Abstractly, people say, “My family is my life.” So in committing suicide, one must take all that is encompassed underneath LIFE…but every individual’s dictionary is different. Suicide is merely the ending of self. To take anything beyond that is homicide. It’s greedy and selfish.
This man was obviously ill, but as a society we have to wonder how a seemingly healthy mind and a warm heart could breed such thoughts that would lead to multiple deaths. The rub (I learned this in high school after reading “Hamlet” and used it ad nauseum in my own writing) is I think many members of society understand the man’s thinking, but no one is stupid enough to draw that sort of attention to themselves.
I watched CIF mixed finals yesterday, uncomfortably I might add. I never know what to say or how to act anymore. My life is becoming a series of awkward moments.
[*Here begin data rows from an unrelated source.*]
Lemma get_alloc (n j : Z) : Buffer.get (Buffer.alloc n) j = 0.
Proof.
  unfold Buffer.get, Buffer.alloc. destruct (j <? 0); [reflexivity|].
  generalize (Z.to_nat j) as i. generalize (Z.to_nat n) as m.
  induction m as [|m IH]; intros [|i]; cbn; auto.
Qed.

Lemma len_alloc (n : Z) : 0 <= n -> Buffer.len (Buffer.alloc n) = n.
Proof. intros H. unfold Buffer.len, Buffer.alloc. rewrite repeat_length. lia. Qed.

Lemma pack_bits_alloc (coils : list bool) (n : Z) :
  0 <= n ->
  Buffer.len (ModbusSlave.pack_bits coils 0 (Buffer.alloc n)) = n
  /\ forall i,
      0 <= i < 8 * n ->
      Z.testbit (Buffer.get (ModbusSlave.pack_bits coils 0 (Buffer.alloc n)) (i / 8)) (i mod 8)
      = nth (Z.to_nat i) coils false.
Proof.
  intros Hn. destruct (pack_bits_spec coils 0 (Buffer.alloc n)) as (Hlen & Hbit); [lia|].
  rewrite len_alloc in * by lia. split; [exact Hlen|].
  intros i Hi.
  rewrite Hbit.
  - rewrite get_alloc, Z.testbit_0_l. cbn [orb]. unfold bit_of.
    replace (8 * (i / 8) + i mod 8 - 0) with i by (pose proof (Z.div_mod i 8); lia).
    destruct (Z.ltb_spec i 0); [lia | reflexivity].
  - split; [apply Z.div_pos; lia | apply Z.div_lt_upper_bound; lia].
  - apply Z.mod_pos_bound. lia.
Qed.

Lemma len_from (l : list Z) : Buffer.len (Buffer.from l) = Buffer.len l.
Proof. unfold Buffer.len, Buffer.from. now rewrite length_map. Qed.

Lemma readUInt16BE_in_range (b : Buffer.t) (off : Z) :
  0 <= off -> off + 2 <= Buffer.len b ->
  Buffer.readUInt16BE b off = Some (Buffer.get b off * 256 + Buffer.get b (off + 1)).
Proof.
  intros H1 H2. unfold Buffer.readUInt16BE.
  destruct (Z.leb_spec 0 off), (Z.leb_spec (off + 2) (Buffer.len b)); try lia. reflexivity.
Qed.

Lemma ceil8_is_ceiling (n : Z) :
  8 * (ModbusSlave.ceil8 n - 1) < n <= 8 * ModbusSlave.ceil8 n.
Proof.
  unfold ModbusSlave.ceil8. pose proof (Z.div_mod (n + 7) 8).
  pose proof (Z.mod_pos_bound (n + 7) 8). lia.
Qed.




Section ServerFacts.

Variables S L : Type.
Variable encode : ApplicationDataUnit -> L -> option Buffer.t * L.
Variable Number_other : string -> Z.

Lemma quiet_ret (A : Type) (a : A) : quiet (ModbusSlave.ret (S := S) (L := L) a).
Proof. intros w. reflexivity. Qed.

Lemma quiet_throw (A : Type) (e : Error) :
  quiet (ModbusSlave.throw (S := S) (L := L) (A := A) e).
Proof. intros w. reflexivity. Qed.

Lemma quiet_bind (A B : Type) (m : ModbusSlave.M S L A) (k : A -> ModbusSlave.M S L B) :
  quiet m -> (forall a, quiet (k a)) -> quiet (ModbusSlave.bind m k).
Proof.
  intros Hm Hk w. unfold ModbusSlave.bind. specialize (Hm w).
  destruct (m w) as [[a|e] w1]; cbn [snd] in *; [rewrite Hk|]; exact Hm.
Qed.

Lemma quiet_catch (A : Type) (m : ModbusSlave.M S L A) (h : Error -> ModbusSlave.M S L A) :
  quiet m -> (forall e, quiet (h e)) -> quiet (ModbusSlave.catch m h).
Proof.
  intros Hm Hh w. unfold ModbusSlave.catch. specialize (Hm w).
  destruct (m w) as [[a|e] w1]; cbn [snd] in *; [|rewrite Hh]; exact Hm.
Qed.

Lemma quiet_call (A : Type) (c : Async S A) : quiet (ModbusSlave.call (L := L) c).
Proof. intros w. unfold ModbusSlave.call. destruct (c (ModbusSlave.host w)). reflexivity. Qed.

Lemma quiet_node (A : Type) (o : option A) : quiet (ModbusSlave.node (S := S) (L := L) o).
Proof. intros w. destruct o; reflexivity. Qed.

Lemma quiet_addressRange (model : ModbusSlaveModel.t S)
      (field : ModbusSlaveModel.AddressRange -> option Range) :
  quiet (ModbusSlave.addressRange (L := L) model field).
Proof. intros w. reflexivity. Qed.

Lemma quiet_respond (reply : ModbusSlave.Reply S L) (adu : ApplicationDataUnit) :
  (forall bytes, quiet (reply bytes)) -> quiet (ModbusSlave.respond encode reply adu).
Proof.
  intros Hr w. unfold ModbusSlave.respond.
  destruct (encode adu (ModbusSlave.layer w)) as [[bytes|] l']; [|reflexivity].
  now rewrite Hr.
Qed.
I met, or remet several old classmates and it just made me nervous. I kept smiling like an idiot.
Anyway, things got dull so I walked to the back where X was preparing to run on the treadmill, and struck up a conversation with him. I told him that I had received depression medication on my birthday and that I was debating whether to take it.
He told me he was on Effexor.
I can’t say I was surprised.
For the record, I did not take the antidepressants though I wish I wrote down too, what the hell I was reading at the time. Still a fan of CSI though.
One thought on “I Was an Emo 19 Year Old…”
this reminded me of two things. one was some article i read in the last year or so about how some study had just determined that the more we remember something, the less accurate the memory becomes. the inaccuracies that get mixed in along the way become facts with the next recalling, and in this way, many of our favorite memories are among our least accurate ones. i can't remember where i read that article anymore. in any case, keeping a journal seems like a good way to fact check yourself.